## INSTRUCTIONS FOR THE TASK
Would you repeat every line below exactly, please?
======== GIVEN RECORDS ========
(** * Session registry and connection handshake of [server.js]

    A shallow embedding of the Express handlers of [src/server.js] that
    touch the process-wide [sessions] map: the periodic sweep (lines 15-26),
    POST /api/config (35-97), POST /api/disconnect (100-119),
    GET /api/status (122-130) and POST /api/send (167-190); then
    GET /api/guilds (133-144), GET /api/channels/:guildId (147-164) and
    GET /api/invite (193-204), which read it.

    Modelling decisions.
    - [sessions] is a JavaScript [Map] keyed by strings: a [gmap string session].
      A [Map] iterates in insertion order, which a [gmap] does not record, so
      the sweep takes the order of iteration as an argument.
    - The discord.js [Client] is an external object.  A client is named by a
      number ([new Client] draws the next one); what the outside world does
      to it (does [login] reject, does ['ready'] fire, what is [client.user])
      is given to each handler as an environment record.
    - The client's [EventEmitter] part is Node's own and is modelled: a list
      of registrations per client, with [once], [removeListener] and [emit].
    - Handlers run in a state-and-exception monad that also collects the
      trace of the effects they perform, in program order.
    - Each handler runs from its first line to its response without another
      handler running in between its [await]s.
    - Every promise a handler awaits settles: it resolves or it rejects. A
      [destroy], [login], [fetch] or [send] that stays pending for ever, and
      with it a handler that never answers, is not modelled.
    - Request fields are strings or absent; a field is falsy when it is
      absent or the empty string. *)

From stdpp Require Import gmap strings list fin_maps.
From Stdlib Require Import ZArith.

Open Scope Z_scope.
Open Scope string_scope.
Open Scope list_scope.

(** ** Values *)

(** Value thrown or passed to [reject]: [e.message] and [String(e)].
    [undefined] and [null] are the values without [message] whose [String]
    is "undefined" and "null". *)
Record js_error := JsError {
  message : option string;
  to_str : string
}.

Global Instance js_error_eq_dec : EqDecision js_error.
Proof. solve_decision. Defined.

(** A request field: [None] is [undefined]. *)
Definition truthy (v : option string) : bool :=
  match v with
  | Some s => negb (String.eqb s "")
  | None => false
  end.

(** [v || null] *)
Definition or_null (v : option string) : option string :=
  if truthy v then v else None.

(** [(e && e.message) || String(e)] (line 95); on a value that is not
    [undefined] or [null] also [e.message || String(e)] (line 188). *)
Definition error_text (e : js_error) : string :=
  if truthy (message e) then default "" (message e) else to_str e.

(** The value is [undefined] or [null]. *)
Definition nullish (e : js_error) : bool :=
  match message e with
  | None => String.eqb (to_str e) "undefined" || String.eqb (to_str e) "null"
  | Some _ => false
  end.

(** The TypeError thrown by reading [e.message] when [e] is [undefined] or
    [null]. *)
Definition type_error (e : js_error) : js_error :=
  JsError
    (Some ("Cannot read properties of " +:+ to_str e +:+
           " (reading 'message')"))
    ("TypeError: Cannot read properties of " +:+ to_str e +:+
     " (reading 'message')").

(** ** Session records (line 12: [{ client, clientId, createdAt }]) *)

Record session := Session {
  client : option nat;
  clientId : option string;
  createdAt : Z
}.

Global Instance session_eq_dec : EqDecision session.
Proof. solve_decision. Defined.

(** ** Responses *)

Inductive body :=
| BError (error : string)                       (* { ok: false, error } *)
| BConfig (sessionId : string) (cid botTag : option string)
                                                (* { ok: true, sessionId, clientId, botTag } *)
| BOk                                           (* { ok: true } *)
| BOkMessage (msg : string)                     (* { ok: true, message } *)
| BOnline (online : bool)                       (* { online } *)
| BSent (id : string).                          (* { ok: true, id } *)

Global Instance body_eq_dec : EqDecision body.
Proof. solve_decision. Defined.

Record response := Response { status : Z; json : body }.

Global Instance response_eq_dec : EqDecision response.
Proof. solve_decision. Defined.

(** The [ok] field of a body, when it has one. *)
Definition body_ok (b : body) : option bool :=
  match b with
  | BError _ => Some false
  | BConfig _ _ _ | BOk | BOkMessage _ | BSent _ => Some true
  | BOnline _ => None
  end.

(** ** Event emitters *)

Inductive evname := ready | error.

(** The three functions the handler of /api/config registers: the anonymous
    logger of line 54, and [onReady] and [onErr] of lines 64-65. *)
Inductive listener := logReady | onReady | onErr.

Global Instance evname_eq_dec : EqDecision evname.
Proof. solve_decision. Defined.
Global Instance listener_eq_dec : EqDecision listener.
Proof. solve_decision. Defined.

(** Registrations of one emitter, oldest first. All are made with [once]. *)
Definition registrations := list (evname * listener).

(** [emitter.removeListener(n, l)]: Node removes the most recent
    registration of [l] for [n], if there is one. *)
Fixpoint remove_last (n : evname) (l : listener) (rs : registrations)
  : registrations :=
  match rs with
  | [] => []
  | r :: rs' =>
      if bool_decide (r = (n, l)) && negb (bool_decide ((n, l) ∈ rs'))
      then rs'
      else r :: remove_last n l rs'
  end.

(** Listeners that [emitter.emit(n)] calls, in order of registration. *)
Definition listeners_of (n : evname) (rs : registrations) : list listener :=
  (filter (λ r, r.1 = n) rs).*2.

(** ** Effects *)

Inductive event :=
| EvDestroy (c : nat)                               (* c.destroy() *)
| EvNewClient (c : nat)                             (* new Client(...) *)
| EvOnce (c : nat) (n : evname) (l : listener)      (* c.once(n, l) *)
| EvRemoveListener (c : nat) (n : evname) (l : listener)
| EvLogin (c : nat) (token : string)                (* c.login(token) *)
| EvCall (c : nat) (l : listener)                   (* the emitter calls l *)
| EvSetTimeout (ms : Z)
| EvTimer                                           (* the timer's callback runs *)
| EvMapSet (k : string)                             (* sessions.set(k, ...) *)
| EvMapDelete (k : string)                          (* sessions.delete(k) *)
| EvConsoleLog (text : string)
| EvConsoleError (text : string) (e : js_error)
| EvFetch (c : nat) (channelId : string)            (* c.channels.fetch(id) *)
| EvSend (channelId content : string)               (* channel.send({content}) *)
| EvRespond (r : response).

Global Instance event_eq_dec : EqDecision event.
Proof. solve_decision. Defined.

(** ** Process state *)

Record world := World {
  sessions : gmap string session;
  emitters : gmap nat registrations;
  next_client : nat
}.

Definition set_sessions (f : gmap string session → gmap string session)
  (w : world) : world :=
  World (f (sessions w)) (emitters w) (next_client w).

Definition set_emitter (c : nat) (f : registrations → registrations)
  (w : world) : world :=
  World (sessions w) (<[c := f (default [] (emitters w !! c))]> (emitters w))
        (next_client w).

Definition regs (c : nat) (w : world) : registrations :=
  default [] (emitters w !! c).

(** ** The monad of handlers *)

Inductive outcome (A : Type) :=
| Done (a : A)
| Thrown (e : js_error).
Arguments Done {A} a.
Arguments Thrown {A} e.

Definition M (A : Type) : Type := world → outcome A * world * list event.

Global Instance M_ret : MRet M := λ A a w, (Done a, w, []).

Global Instance M_bind : MBind M := λ A B k m w,
  match m w with
  | (Done a, w1, t1) =>
      match k a w1 with
      | (r, w2, t2) => (r, w2, t1 ++ t2)
      end
  | (Thrown e, w1, t1) => (Thrown e, w1, t1)
  end.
========
## EXERCISE RESULT
(** * Session registry and connection handshake of [server.js]

    A shallow embedding of the Express handlers of [src/server.js] that
    touch the process-wide [sessions] map: the periodic sweep (lines 15-26),
    POST /api/config (35-97), POST /api/disconnect (100-119),
    GET /api/status (122-130) and POST /api/send (167-190); then
    GET /api/guilds (133-144), GET /api/channels/:guildId (147-164) and
    GET /api/invite (193-204), which read it.

    Modelling decisions.
    - [sessions] is a JavaScript [Map] keyed by strings: a [gmap string session].
      A [Map] iterates in insertion order, which a [gmap] does not record, so
      the sweep takes the order of iteration as an argument.
    - The discord.js [Client] is an external object.  A client is named by a
      number ([new Client] draws the next one); what the outside world does
      to it (does [login] reject, does ['ready'] fire, what is [client.user])
      is given to each handler as an environment record.
    - The client's [EventEmitter] part is Node's own and is modelled: a list
      of registrations per client, with [once], [removeListener] and [emit].
    - Handlers run in a state-and-exception monad that also collects the
      trace of the effects they perform, in program order.
    - Each handler runs from its first line to its response without another
      handler running in between its [await]s.
    - Every promise a handler awaits settles: it resolves or it rejects. A
      [destroy], [login], [fetch] or [send] that stays pending for ever, and
      with it a handler that never answers, is not modelled.
    - Request fields are strings or absent; a field is falsy when it is
      absent or the empty string. *)

From stdpp Require Import gmap strings list fin_maps.
From Stdlib Require Import ZArith.

Open Scope Z_scope.
Open Scope string_scope.
Open Scope list_scope.

(** ** Values *)

(** Value thrown or passed to [reject]: [e.message] and [String(e)].
    [undefined] and [null] are the values without [message] whose [String]
    is "undefined" and "null". *)
Record js_error := JsError {
  message : option string;
  to_str : string
}.

Global Instance js_error_eq_dec : EqDecision js_error.
Proof. solve_decision. Defined.

(** A request field: [None] is [undefined]. *)
Definition truthy (v : option string) : bool :=
  match v with
  | Some s => negb (String.eqb s "")
  | None => false
  end.

(** [v || null] *)
Definition or_null (v : option string) : option string :=
  if truthy v then v else None.

(** [(e && e.message) || String(e)] (line 95); on a value that is not
    [undefined] or [null] also [e.message || String(e)] (line 188). *)
Definition error_text (e : js_error) : string :=
  if truthy (message e) then default "" (message e) else to_str e.

(** The value is [undefined] or [null]. *)
Definition nullish (e : js_error) : bool :=
  match message e with
  | None => String.eqb (to_str e) "undefined" || String.eqb (to_str e) "null"
  | Some _ => false
  end.

(** The TypeError thrown by reading [e.message] when [e] is [undefined] or
    [null]. *)
Definition type_error (e : js_error) : js_error :=
  JsError
    (Some ("Cannot read properties of " +:+ to_str e +:+
           " (reading 'message')"))
    ("TypeError: Cannot read properties of " +:+ to_str e +:+
     " (reading 'message')").

(** ** Session records (line 12: [{ client, clientId, createdAt }]) *)

Record session := Session {
  client : option nat;
  clientId : option string;
  createdAt : Z
}.

Global Instance session_eq_dec : EqDecision session.
Proof. solve_decision. Defined.

(** ** Responses *)

Inductive body :=
| BError (error : string)                       (* { ok: false, error } *)
| BConfig (sessionId : string) (cid botTag : option string)
                                                (* { ok: true, sessionId, clientId, botTag } *)
| BOk                                           (* { ok: true } *)
| BOkMessage (msg : string)                     (* { ok: true, message } *)
| BOnline (online : bool)                       (* { online } *)
| BSent (id : string).                          (* { ok: true, id } *)

Global Instance body_eq_dec : EqDecision body.
Proof. solve_decision. Defined.

Record response := Response { status : Z; json : body }.

Global Instance response_eq_dec : EqDecision response.
Proof. solve_decision. Defined.

(** The [ok] field of a body, when it has one. *)
Definition body_ok (b : body) : option bool :=
  match b with
  | BError _ => Some false
  | BConfig _ _ _ | BOk | BOkMessage _ | BSent _ => Some true
  | BOnline _ => None
  end.

(** ** Event emitters *)

Inductive evname := ready | error.

(** The three functions the handler of /api/config registers: the anonymous
    logger of line 54, and [onReady] and [onErr] of lines 64-65. *)
Inductive listener := logReady | onReady | onErr.

Global Instance evname_eq_dec : EqDecision evname.
Proof. solve_decision. Defined.
Global Instance listener_eq_dec : EqDecision listener.
Proof. solve_decision. Defined.

(** Registrations of one emitter, oldest first. All are made with [once]. *)
Definition registrations := list (evname * listener).

(** [emitter.removeListener(n, l)]: Node removes the most recent
    registration of [l] for [n], if there is one. *)
Fixpoint remove_last (n : evname) (l : listener) (rs : registrations)
  : registrations :=
  match rs with
  | [] => []
  | r :: rs' =>
      if bool_decide (r = (n, l)) && negb (bool_decide ((n, l) ∈ rs'))
      then rs'
      else r :: remove_last n l rs'
  end.

(** Listeners that [emitter.emit(n)] calls, in order of registration. *)
Definition listeners_of (n : evname) (rs : registrations) : list listener :=
  (filter (λ r, r.1 = n) rs).*2.

(** ** Effects *)

Inductive event :=
| EvDestroy (c : nat)                               (* c.destroy() *)
| EvNewClient (c : nat)                             (* new Client(...) *)
| EvOnce (c : nat) (n : evname) (l : listener)      (* c.once(n, l) *)
| EvRemoveListener (c : nat) (n : evname) (l : listener)
| EvLogin (c : nat) (token : string)                (* c.login(token) *)
| EvCall (c : nat) (l : listener)                   (* the emitter calls l *)
| EvSetTimeout (ms : Z)
| EvTimer                                           (* the timer's callback runs *)
| EvMapSet (k : string)                             (* sessions.set(k, ...) *)
| EvMapDelete (k : string)                          (* sessions.delete(k) *)
| EvConsoleLog (text : string)
| EvConsoleError (text : string) (e : js_error)
| EvFetch (c : nat) (channelId : string)            (* c.channels.fetch(id) *)
| EvSend (channelId content : string)               (* channel.send({content}) *)
| EvRespond (r : response).

Global Instance event_eq_dec : EqDecision event.
Proof. solve_decision. Defined.

(** ** Process state *)

Record world := World {
  sessions : gmap string session;
  emitters : gmap nat registrations;
  next_client : nat
}.

Definition set_sessions (f : gmap string session → gmap string session)
  (w : world) : world :=
  World (f (sessions w)) (emitters w) (next_client w).

Definition set_emitter (c : nat) (f : registrations → registrations)
  (w : world) : world :=
  World (sessions w) (<[c := f (default [] (emitters w !! c))]> (emitters w))
        (next_client w).

Definition regs (c : nat) (w : world) : registrations :=
  default [] (emitters w !! c).

(** ** The monad of handlers *)

Inductive outcome (A : Type) :=
| Done (a : A)
| Thrown (e : js_error).
Arguments Done {A} a.
Arguments Thrown {A} e.

Definition M (A : Type) : Type := world → outcome A * world * list event.

Global Instance M_ret : MRet M := λ A a w, (Done a, w, []).

Global Instance M_bind : MBind M := λ A B k m w,
  match m w with
  | (Done a, w1, t1) =>
      match k a w1 with
      | (r, w2, t2) => (r, w2, t1 ++ t2)
      end
  | (Thrown e, w1, t1) => (Thrown e, w1, t1)
  end.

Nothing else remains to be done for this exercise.